<<<<
(** Lines 11-48. *)
Definition load_email_config (env : gmap string string) : T (option (gmap string pyval)) :=
  let email_enabled :=
    String.eqb (py.lower (default "true" (env !! "EMAIL_NOTIFICATIONS"))) "true" in
  if negb email_enabled then
    say "❌ Email notifications are disabled in your .env file" ;;
    say "💡 Set EMAIL_NOTIFICATIONS=true to enable email testing" ;;
    ret None
  else
    let email_vars := ["SMTP_SERVER"; "SMTP_PORT"; "FROM_EMAIL"; "EMAIL_PASSWORD"; "TO_EMAIL"] in
    let missing_vars := List.filter (unset env) email_vars in
    match missing_vars with
    | _ :: _ =>
        say "❌ Missing required email configuration in .env file:" ;;
        say_vars missing_vars ;;
        say (newline +:+ "📋 Please add these variables to your .env file:") ;;
        say "   SMTP_SERVER=smtp.gmail.com" ;;
        say "   SMTP_PORT=587" ;;
        say "   FROM_EMAIL=your-email@gmail.com" ;;
        say "   EMAIL_PASSWORD=your-gmail-app-password" ;;
        say "   TO_EMAIL=your-email@gmail.com" ;;
        ret None
    | [] =>
        match py.int (default "" (env !! "SMTP_PORT")) with
        | Some port =>
            ret (Some
              (<["smtp_server" := PStr (default "" (env !! "SMTP_SERVER"))]>
              (<["smtp_port" := PInt port]>
              (<["from_email" := PStr (default "" (env !! "FROM_EMAIL"))]>
              (<["password" := PStr (default "" (env !! "EMAIL_PASSWORD"))]>
              (<["to_email" := PStr (default "" (env !! "TO_EMAIL"))]>
              (∅ : gmap string pyval)))))))
        | None =>
            say "❌ Invalid SMTP_PORT value in .env file (must be a number)" ;;
            ret None
        end
    end.

(** [not email_config]: [None], or an empty dictionary. *)
Definition usable (config : option (gmap string pyval)) : option (gmap string pyval) :=
  match config with
  | Some d => if bool_decide (d = ∅) then None else Some d
  | None => None
  end.

Definition indent : string := "        ".



(** Lines 145-155. *)
Definition preview_body (product_url : string) : string :=
  newline
  +:+ indent +:+ "Good news! The product you're monitoring is now available:" +:+ newline
  +:+ indent +:+ newline
  +:+ indent +:+ "🎉 Pokémon product is BACK IN STOCK!" +:+ newline
  +:+ indent +:+ newline
  +:+ indent +:+ "Product URL: " +:+ product_url +:+ newline
  +:+ indent +:+ newline
  +:+ indent +:+ "Hurry and grab it before it sells out again!" +:+ newline
  +:+ indent +:+ newline
  +:+ indent +:+ "(This is a test email - the product may not actually be in stock)" +:+ newline
  +:+ indent.

(** Lines 129-171. *)
Definition test_stock_alert_format (env : gmap string string) (relay : smtp_relay) : T bool :=
  email_config <- load_email_config env ;;
  match usable email_config with
  | None => ret false
  | Some config =>
      try_except
        (from_email <- getitem config "from_email" ;;
         to_email <- getitem config "to_email" ;;
         let product_url :=
           default "https://www.pokemoncenter.com/product/example" (env !! "PRODUCT_URL") in
         let msg := {| msg_from := from_email; msg_to := to_email;
                       msg_subject := "Pokémon Center Stock Alert!";
                       msg_body := preview_body product_url |} in
         smtp_server <- getitem config "smtp_server" ;;
         smtp_port <- getitem config "smtp_port" ;;
         act (Mail (Connect smtp_server smtp_port)) ;;
         outcome (connect relay) ;;
         act (Mail StartTls) ;;
         outcome (starttls relay) ;;
         user <- getitem config "from_email" ;;
         password <- getitem config "password" ;;
         act (Mail (Login user password)) ;;
         outcome (login relay) ;;
         act (Mail (SendMessage msg)) ;;
         outcome (send_message relay) ;;
         act (Mail Quit) ;;
         outcome (quit relay) ;;
         say "✅ Stock alert test email sent!" ;;
         say "📱 Check your inbox - this is exactly what you'll receive when the item restocks!" ;;
         ret true)
        (fun e =>
           if is_Exception e
           then Some (act (SayError "❌ Error sending stock alert test: " e) ;; ret false)
           else None)
  end.





End test_email.

(** * Reading the model *)

(** ** What the four searches of [check_stock] look for *)

Definition is_button (el : bs4.PageElement) : bool :=
  match bs4.tag_name el with
  | Some n => String.eqb n "button"
  | None => false
  end.

(** [name] occurs in the value of the attribute: in a string value, or in
    the tokens of a multi-valued one joined by spaces. *)
Definition value_contains (v : option bs4.attr_value) (name : string) : bool :=
  match v with
  | Some (bs4.Str s) => py.contains s name
  | Some (bs4.Tokens l) => py.contains (py.join l) name
  | None => false
  end.

(** The value of the attribute is [s]: as a string, as one of the tokens,
    or as the tokens joined. *)
Definition value_equals (v : option bs4.attr_value) (s : string) : bool :=
  match v with
  | Some (bs4.Str x) => String.eqb x s
  | Some (bs4.Tokens l) =>
      existsb (fun item => String.eqb item s) l || String.eqb (py.join l) s
  | None => false
  end.

(** The button the first search looks for (lines 36-39). *)
Definition in_stock_signature (el : bs4.PageElement) : bool :=
  is_button el
  && value_contains (bs4.get el "class") add_to_cart_class
  && value_contains (bs4.get el "class") secondary_class
  && value_equals (bs4.get el "type") "button".

(** The buttons the last search looks for (line 61). *)
Definition says (text : string) (el : bs4.PageElement) : bool :=
  is_button el
  && match bs4.string_of el with
     | Some s => String.eqb s text
     | None => false
     end.

(** [x] is the first element of [l] for which [P] holds. *)
Definition first_such {A} (P : A -> bool) (l : list A) (x : A) : Prop :=
  exists before after,
    l = before ++ x :: after /\ P x = true /\ forall y, In y before -> P y = false.

(** ** The claims of the specification, in its words *)

(** The tokens of the class attribute. *)
Definition class_tokens (el : bs4.PageElement) : list string :=
  match bs4.get el "class" with
  | Some (bs4.Tokens l) => l
  | Some (bs4.Str s) => [s]
  | None => []
  end.

(** The class attribute contains the token. *)
Definition has_class (el : bs4.PageElement) (token : string) : bool :=
  existsb (String.eqb token) (class_tokens el).

(** The attribute is present, whatever its value. *)
Definition has_attr (el : bs4.PageElement) (key : string) : bool :=
  match bs4.get el key with
  | Some _ => true
  | None => false
  end.

(** A button with both tokens, of type button, whose visible text is
    exactly "Add to Cart". *)
Definition stated_in_stock_button (el : bs4.PageElement) : bool :=
  is_button el
  && has_class el add_to_cart_class && has_class el secondary_class
  && value_equals (bs4.get el "type") "button"
  && String.eqb (bs4.get_text el) "Add to Cart".



(** ** Sample documents *)

(** [<button attrs>text</button>]. *)
Definition button (attrs : gmap string bs4.attr_value) (text : string) : bs4.PageElement :=
  bs4.Tag "button" attrs [bs4.NavigableString bs4.PlainText text].

(** The in-stock button of the comment at line 35. *)
Definition add_to_cart_button : bs4.PageElement :=
  button {[ "class" := bs4.Tokens [add_to_cart_class; "btn--ICBoB"; secondary_class];
            "type" := bs4.Str "button" ]} "Add to Cart".

Definition in_stock_page : list bs4.PageElement :=
  [ bs4.Tag "div" ∅ [ bs4.NavigableString bs4.PlainText "Plush"; add_to_cart_button ] ].

(** The out-of-stock button of the comment at line 47. *)
Definition unavailable_page : list bs4.PageElement :=
  [ button {[ "class" := bs4.Tokens [add_to_cart_class; "btn--ICBoB"; "btn-tertiary--_2uKVi"; disabled_class];
              "disabled" := bs4.Str "" ]} "Unavailable" ].

(** Two buttons with the in-stock signature, the first one disabled and
    reading "Unavailable". *)
Definition two_signature_buttons : list bs4.PageElement :=
  [ button {[ "class" := bs4.Tokens [add_to_cart_class; secondary_class];
              "type" := bs4.Str "button";
              "disabled" := bs4.Str "" ]} "Unavailable";
    add_to_cart_button ].

(** [<button disabled="">Add to Cart</button>]. *)
Definition disabled_add_to_cart : bs4.PageElement :=
  button {[ "disabled" := bs4.Str "" ]} "Add to Cart".



(** [<button>Unavailable</button>]: no disabled attribute at all. *)
Definition enabled_unavailable_page : list bs4.PageElement :=
  [ button ∅ "Unavailable" ].


(** ** Reading a run *)

(** A call of [send_notification]. *)
Definition is_notification (ev : event) : bool :=
  match ev with
  | SendNotification _ => true
  | _ => false
  end.

(** A check of the page. *)
Definition is_check (ev : event) : bool :=
  match ev with
  | HttpGet _ _ _ => true
  | _ => false
  end.

Definition count (p : event -> bool) (l : list event) : nat :=
  length (List.filter p l).

(** The request that one call of [check_stock] makes (line 29). *)
Definition request (self : PokemonStockMonitor) : event :=
  HttpGet (url self) user_agent 10.

(** Neither a check nor a notification. *)
Definition quiet (l : list event) : bool :=
  forallb (fun ev => negb (is_notification ev) && negb (is_check ev)) l.

(** The error of the fetch that the handler of [check_stock] catches: an
    exception of the [requests] family raised by the GET, or the
    [HTTPError] that [raise_for_status] raises for a 4xx or 5xx status. *)
Definition fetch_error (get : result response) : option exn :=
  match get with
  | Raise e => if is_RequestException e then Some e else None
  | Return r =>
      if (400 <=? status_code r) && (status_code r <? 600)
      then Some (HTTPError (status_code r))
      else None
  end.

(** Any error the handler of [check_stock] catches: an error of the fetch,
    or an exception of the [requests] family raised later in the [try]. *)
Definition caught_error (get : result response) : option exn :=
  match fetch_error get, get with
  | Some e, _ => Some e
  | None, Return r =>
      match html_parser r with
      | Raise e => if is_RequestException e then Some e else None
      | Return _ => None
      end
  | None, Raise _ => None
  end.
>>>>
__AIM OF THE EXERCISE__:
Pick out every line above that holds the word "response" and copy it.

__ANSWER SPACE__:
Definition fetch_error (get : result response) : option exn :=
Definition caught_error (get : result response) : option exn :=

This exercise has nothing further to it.